VILLA BLANC LUISS

OPEN HOUSE: non è solo una grande mostra diffusa dell’edilizia romana dall’antico all’oggi, è uno strumento per capire meglio Roma e le sue peculiarità.

Proliferano in televisione, seguitissimi, i programmi dedicati all’abitare. Lecito dunque attendersi un successo pari o superiore a quello delle passate edizioni, per questa Open House 2019 (l’ottava), due giorni – sabato 11 e domenica 12 maggio – in cui nelle case di Roma si entra fisicamente. Case storiche e attuali, in centro e in periferia, real estate e case popolari d’oggi e di ieri, edifici pubblici e privati. Gioielli scaturiti dalla mente di architetti di fama per committenti ricchi e colti, come pure il travaglio dei grandi edifici produttivi dismessi, rinati come città-albergo degli ultimi e nuovamente dismessi.

Insomma Open House squaderna Roma in tutta la sua prismatica, elusiva molteplicità e nel suo tortuoso divenire storico. Il tutto visto sulla scala dell’unità urbana minima – la casa – e in larga misura dall’interno, nella dimensione domestica (e infatti Rooms si chiama la parte più corposa del programma).  Circa duecento interni romani da visitare gratis e con guida, scoprendo l’altra faccia della luna: quella dietro le quinte, a volte coerente con la faccia visibile (i prospetti esterni), altre volte incoerente e perfino dissonante. Per scoprire, o riscoprire, che l’Urbe è la capitale europea del divenire, il posto in cui più che altrove nulla si elimina e tutto si ri-crea, la metropoli che si ridefinisce per accumulo e reimpiego assai più che per virtù di grandi piani unitari con le cesure che essi impongono (come invece fu tipico di Parigi) .

E forse proprio questo antico carattere (tuttora vivo e vegeto), fuso con la magnificenza delle sue vestigia, fa di Roma un unicum. Che sia Palazzo Salviati, la Casa dei Crescenzi o l’ex Pantanella, qui – come amano dire i romani – “non si butta niente” e nulla si presume definitivo. Open House dà conto di questo mainstream romano. Esempio, le visite a Portonaccio e Pietralata, dove baracche e palazzi di cui non si riesce neanche a chiarire la destinazione d’uso d’origine (opifici? appartamenti?) diventano atelier e centri culturali spontanei.
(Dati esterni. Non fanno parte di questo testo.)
(** * Service-center backend: job lifecycle, inventory ledger, invoice ledger

    A shallow embedding of the Django models and endpoints that carry the
    job state machine ([jobs/models.py]), the stock ledger
    ([inventory/models.py]), the GST tax engine ([core/utils.py]) and the
    invoice ledger ([billing/models.py], [billing/serializers.py],
    [billing/views.py]), followed by the properties proved about them.

    Conventions of the embedding:
    - a Python exception is a value of [Exception]; a call either
      [Returned] a value or [Raised] an exception;
    - a model instance is a record; the database is a record of tables
      (lists of rows); [atomic] restores the database when its body raises,
      the Python objects keep whatever the body assigned to them;
    - [decimal.Decimal] is a coefficient and a number of fractional digits,
      with exact arithmetic (see [PyDecimal]). *)

From Stdlib Require Import ZArith List String Ascii Bool Lia DecimalString.
From Stdlib Require Import QArith Qround Qabs.
From Stdlib Require DecimalZ DecimalPos.
Import ListNotations.

Local Open Scope Z_scope.

(* ===================================================================== *)
(** * Part I.  The embedding                                              *)
(* ===================================================================== *)

(** ** Python's [decimal.Decimal]

    A finite decimal [coef * 10^(-places)].  Addition, subtraction and
    multiplication follow the General Decimal Arithmetic rules for the
    exponent of the result; the two divisions the code performs (by 2 and
    by 100) are exact and keep the exponent as close to the dividend's as
    the quotient allows, as [Decimal.__truediv__] does.  The arithmetic is
    exact: it coincides with Python's default context (28 significant
    digits) as long as no coefficient exceeds 28 digits, which
    [field_inputs_stay_within_precision] below establishes for the values
    the model fields can hold. *)
Module PyDecimal.

Record Decimal : Type := mkDecimal { coef : Z; places : nat }.

Definition pow10 (n : nat) : Z := 10 ^ Z.of_nat n.

(** The coefficient of [d] written with [n] fractional digits
    ([n >= places d]). *)
Definition rescale (d : Decimal) (n : nat) : Z :=
  coef d * pow10 (n - places d).

(** [Decimal('0')], [Decimal('0.00')], [Decimal('0.01')], [Decimal('2')],
    [Decimal('100')]. *)
Definition dec_0 : Decimal := mkDecimal 0 0.
Definition dec_0_00 : Decimal := mkDecimal 0 2.
Definition dec_0_01 : Decimal := mkDecimal 1 2.
Definition dec_2 : Decimal := mkDecimal 2 0.
Definition dec_100 : Decimal := mkDecimal 100 0.

(** [Decimal(str(n))] for a Python int. *)
Definition of_int (n : Z) : Decimal := mkDecimal n 0.

Definition add (a b : Decimal) : Decimal :=
  let n := Nat.max (places a) (places b) in
  mkDecimal (rescale a n + rescale b n) n.

Definition sub (a b : Decimal) : Decimal :=
  let n := Nat.max (places a) (places b) in
  mkDecimal (rescale a n - rescale b n) n.

Definition mul (a b : Decimal) : Decimal :=
  mkDecimal (coef a * coef b) (places a + places b).

(** [x / Decimal('2')]: exact; the exponent of [x] is kept when the
    coefficient is even, one more digit is needed otherwise. *)
Definition div_2 (x : Decimal) : Decimal :=
  if Z.even (coef x)
  then mkDecimal (coef x / 2) (places x)
  else mkDecimal (coef x * 5) (S (places x)).

(** [x / Decimal('100')] and [x / 100]: exact; trailing zeros of the
    coefficient are consumed before the exponent is lowered. *)
Definition div_100 (x : Decimal) : Decimal :=
  if coef x mod 100 =? 0 then mkDecimal (coef x / 100) (places x)
  else if coef x mod 10 =? 0 then mkDecimal (coef x / 10) (S (places x))
  else mkDecimal (coef x) (S (S (places x))).

(** Comparisons are numeric, whatever the exponents. *)
Definition compare (a b : Decimal) : comparison :=
  let n := Nat.max (places a) (places b) in
  Z.compare (rescale a n) (rescale b n).

Definition eqb (a b : Decimal) : bool :=
  match compare a b with Eq => true | _ => false end.
Definition ltb (a b : Decimal) : bool :=
  match compare a b with Lt => true | _ => false end.
Definition leb (a b : Decimal) : bool :=
  match compare a b with Gt => false | _ => true end.
Definition gtb (a b : Decimal) : bool := ltb b a.

(** Rounding modes of the [decimal] module that the code uses:
    [ROUND_HALF_UP] where it is passed, [ROUND_HALF_EVEN] where
    [quantize] is called without a rounding argument (the rounding of the
    default context). *)
Inductive Rounding : Type := ROUND_HALF_UP | ROUND_HALF_EVEN.

(** [round_div r c s]: the integer nearest to [c / s] ([s > 0]); a tie
    goes away from zero under [ROUND_HALF_UP] and to the even neighbour
    under [ROUND_HALF_EVEN]. *)
Definition round_div (r : Rounding) (c s : Z) : Z :=
  let q := Z.abs c / s in
  let rem := Z.abs c mod s in
  let up :=
    match Z.compare (2 * rem) s with
    | Lt => false
    | Gt => true
    | Eq => match r with
            | ROUND_HALF_UP => true
            | ROUND_HALF_EVEN => Z.odd q
            end
    end in
  Z.sgn c * (if up then q + 1 else q).

(** [d.quantize(e, rounding)]: the value of [d] with the exponent of
    [e]. *)
Definition quantize (d e : Decimal) (r : Rounding) : Decimal :=
  let n := places e in
  if (places d <=? n)%nat
  then mkDecimal (rescale d n) n
  else mkDecimal (round_div r (coef d) (pow10 (places d - n))) n.

(** [d.quantize(e)]: the context's rounding. *)
Definition quantize_default (d e : Decimal) : Decimal :=
  quantize d e ROUND_HALF_EVEN.

(** [len(d.as_tuple().digits)]: the number of digits of the coefficient
    (1 for a zero coefficient). *)
Definition digits (d : Decimal) : nat :=
  Init.Decimal.nb_digits (N.to_uint (Z.abs_N (coef d))).

(** [str(d)], as [Decimal.__str__] writes it: plain notation when the
exponent is at most 0 and the number is not smaller than 1E-6 in
magnitude, scientific notation otherwise. *)
Definition str (d : Decimal) : string :=
  let sign := if coef d <? 0 then "-"%string else EmptyString in
  let int_ := NilZero.string_of_uint (N.to_uint (Z.abs_N (coef d))) in
  let len := String.length int_ in
  let leftdigits := Z.of_nat len - Z.of_nat (places d) in
  let zeros (n : Z) := string_of_list_ascii (repeat "0"%char (Z.to_nat n)) in
  if -6 <? leftdigits then
    if leftdigits <=? 0 then
      (sign ++ "0." ++ zeros (- leftdigits) ++ int_)%string
    else if Z.of_nat len <=? leftdigits then
      (sign ++ int_)%string
    else
      (sign ++ substring 0 (Z.to_nat leftdigits) int_ ++ "."
            ++ substring (Z.to_nat leftdigits) (places d) int_)%string
  else
    (sign ++ substring 0 1 int_
          ++ (if (1 <? len)%nat
              then ("." ++ substring 1 (len - 1) int_)%string
              else EmptyString)
          ++ "E" ++ NilZero.string_of_int (Z.to_int (leftdigits - 1)))%string.

(** Same number, possibly written with different exponents. *)
Definition same_value (a b : Decimal) : Prop :=
  coef a * pow10 (places b) = coef b * pow10 (places a).

(** The default context keeps 28 significant digits. *)
Definition within_precision (d : Decimal) : Prop :=
  Z.abs (coef d) < 10 ^ 28.

(** A value a [DecimalField(max_digits, decimal_places)] can hold. *)
Definition fits_field (max_digits decimal_places : nat) (d : Decimal)
  : Prop :=
  (places d <= decimal_places)%nat /\
  Z.abs (rescale d decimal_places) < pow10 max_digits.

End PyDecimal.

Import PyDecimal.

(** ** [core/utils.py] *)
Module CoreUtils.

(** The dict returned by [calculate_gst]. *)
Record GstBreakdown : Type := mkGst {
  cgst_rate : Decimal;
  cgst_amount : Decimal;
  sgst_rate : Decimal;
  sgst_amount : Decimal;
  igst_rate : Decimal;
  igst_amount : Decimal;
  total_tax : Decimal;
  total_amount : Decimal
}.

(** [calculate_gst(base_amount, gst_rate, is_interstate=False)].
    [base] and [rate] are [Decimal(str(base_amount))] and
    [Decimal(str(gst_rate))]. *)
Definition calculate_gst (base rate : Decimal) (is_interstate : bool)
  : GstBreakdown :=
  let two_places := dec_0_01 in
  if is_interstate then
    let igst_rate := rate in
    let igst_amount :=
      quantize (div_100 (mul base rate)) two_places ROUND_HALF_UP in
    {| cgst_rate := dec_0;
       cgst_amount := dec_0;
       sgst_rate := dec_0;
       sgst_amount := dec_0;
       igst_rate := igst_rate;
       igst_amount := igst_amount;
       total_tax := igst_amount;
       total_amount :=
         quantize (add base igst_amount) two_places ROUND_HALF_UP |}
  else
    let half_rate := div_2 rate in
    let cgst_amount :=
      quantize (div_100 (mul base half_rate)) two_places ROUND_HALF_UP in
    let sgst_amount :=
      quantize (div_100 (mul base half_rate)) two_places ROUND_HALF_UP in
    let total_tax := add cgst_amount sgst_amount in
    {| cgst_rate := half_rate;
       cgst_amount := cgst_amount;
       sgst_rate := half_rate;
       sgst_amount := sgst_amount;
       igst_rate := dec_0;
       igst_amount := dec_0;
       total_tax := total_tax;
       total_amount :=
         quantize (add base total_tax) two_places ROUND_HALF_UP |}.

End CoreUtils.

(** ** Python runtime: exceptions, outcomes, mutable state *)
Module Py.

(** The exception classes the modelled code raises:
    [ValueError] (builtin), the [core/exceptions.py] hierarchy rooted at
    [BusinessRuleViolation], DRF's [serializers.ValidationError] and the
    ORM's [Model.DoesNotExist] and [DatabaseError]. *)
Inductive Exception : Type :=
| ValueError (msg : string)
| BusinessRuleViolation (msg : string)
| InvalidStatusTransition (msg : string)
| InsufficientInventory (msg : string)
| JobReadOnlyError (msg : string)
| ValidationError (msg : string)
| DoesNotExist (msg : string)
| DatabaseError (msg : string).

Definition message (e : Exception) : string :=
  match e with
  | ValueError m | BusinessRuleViolation m | InvalidStatusTransition m
  | InsufficientInventory m | JobReadOnlyError m | ValidationError m
  | DoesNotExist m | DatabaseError m => m
  end.

Inductive Outcome (A : Type) : Type :=
| Returned (a : A)
| Raised (e : Exception).
Arguments Returned {A} a.
Arguments Raised {A} e.

(** A computation over a state [S] (the Python objects in scope, the
    database, the notification outbox) that returns or raises.  The state
    reached when an exception propagates is part of the result: Python
    does not undo assignments. *)
Definition M (S A : Type) : Type := S -> Outcome A * S.

Definition ret {S A} (a : A) : M S A := fun s => (Returned a, s).
Definition raise {S A} (e : Exception) : M S A := fun s => (Raised e, s).
Definition bind {S A B} (c : M S A) (k : A -> M S B) : M S B :=
  fun s => match c s with
           | (Returned a, s') => k a s'
           | (Raised e, s') => (Raised e, s')
           end.
Definition get {S} : M S S := fun s => (Returned s, s).
Definition modify {S} (f : S -> S) : M S unit := fun s => (Returned tt, f s).
Definition when {S} (b : bool) (c : M S unit) : M S unit :=
  if b then c else ret tt.

(** [with transaction.atomic(): body].  [db] and [set_db] project the
    database out of the state.  When [body] raises, the database is put
    back as it was on entry and the exception propagates; everything else
    in the state stays as [body] left it. *)
Definition atomic {S DB A} (db : S -> DB) (set_db : DB -> S -> S)
    (body : M S A) : M S A :=
  fun s => match body s with
           | (Returned a, s') => (Returned a, s')
           | (Raised e, s') => (Raised e, set_db (db s) s')
           end.

(** [try: body  except Exception as e: handler(e)]. *)
Definition try_except {S A} (body : M S A) (handler : Exception -> M S A)
  : M S A :=
  fun s => match body s with
           | (Returned a, s') => (Returned a, s')
           | (Raised e, s') => handler e s'
           end.

(** What [Model.save(update_fields=[...])] raises when no stored row has
    the primary key of the object. *)
Definition no_rows_affected : Exception :=
  DatabaseError "Save with update_fields did not affect any rows.".

(** [uuid.UUID]: a 128-bit number.  A [UUID] object is always truthy;
    [None] is the only falsy primary key, hence [option UUID] below. *)
Definition UUID : Type := N.

Definition truthy_pk (pk : option UUID) : bool :=
  match pk with Some _ => true | None => false end.

(** [str(n)] for a Python int. *)
Definition str_int (n : Z) : string := NilZero.string_of_int (Z.to_int n).

(** [timezone.now()] is read from the environment of the call. *)
Definition Timestamp : Type := Z.

(** Primary key of a [core.User]. *)
Definition User : Type := UUID.

End Py.

Import Py.

Declare Scope py_scope.
Delimit Scope py_scope with py.
Notation "x <- c ;; k" := (bind c (fun x => k))
  (at level 61, c at next level, right associativity) : py_scope.
Notation "c ;; k" := (bind c (fun _ => k))
  (at level 61, right associativity) : py_scope.

(** ** [core/models.py]: the branch and its document counters *)
Module Core.

(** What [settings] and the clock provide to a call. *)
Record Env : Type := mkEnv {
  now : Timestamp;               (* timezone.now() *)
  today_year : Z;                (* timezone.now().date().year *)
  today_month : Z;               (* timezone.now().date().month *)
  FINANCIAL_YEAR_START_MONTH : Z (* settings, default 4 *)
}.

Record Branch : Type := mkBranch {
  pk : UUID;
  code : string;
  invoice_prefix : string;
  invoice_current_number : Z;
  jobcard_prefix : string;
  jobcard_current_number : Z
}.

(** [s[-n:]]. *)
Definition last_chars (n : nat) (s : string) : string :=
  substring (String.length s - n) n s.

(** [s.zfill(width)]: zeros go after a leading sign. *)
Definition zfill (width : nat) (s : string) : string :=
  let zeros := string_of_list_ascii
                 (repeat "0"%char (width - String.length s)) in
  match s with
  | String c rest =>
      if (Ascii.eqb c "-" || Ascii.eqb c "+")%bool
      then String c (zeros ++ rest)
      else (zeros ++ s)
  | EmptyString => zeros
  end%string.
Come pure dà conto delle eccezioni, degli stili talmente connotati da rendersi indisponibili alla trasformazione: esempi, il liberty sulla Nomentana da Porta Pia a piazza Sempione e certa modernità come quella del “radicalismo” anni ’70 alla Camilluccia.

Open House, insomma, non è solo una grande mostra diffusa dell’edilizia romana dall’antico all’oggi: è uno strumento per capire meglio Roma e le sue peculiarità. Inserita nel circuito di Open House International, vede tra gli enti organizzatori Roma Capitale (Assessorato Crescita Culturale).

Tutto sulla due giorni consultando il sito ufficiale .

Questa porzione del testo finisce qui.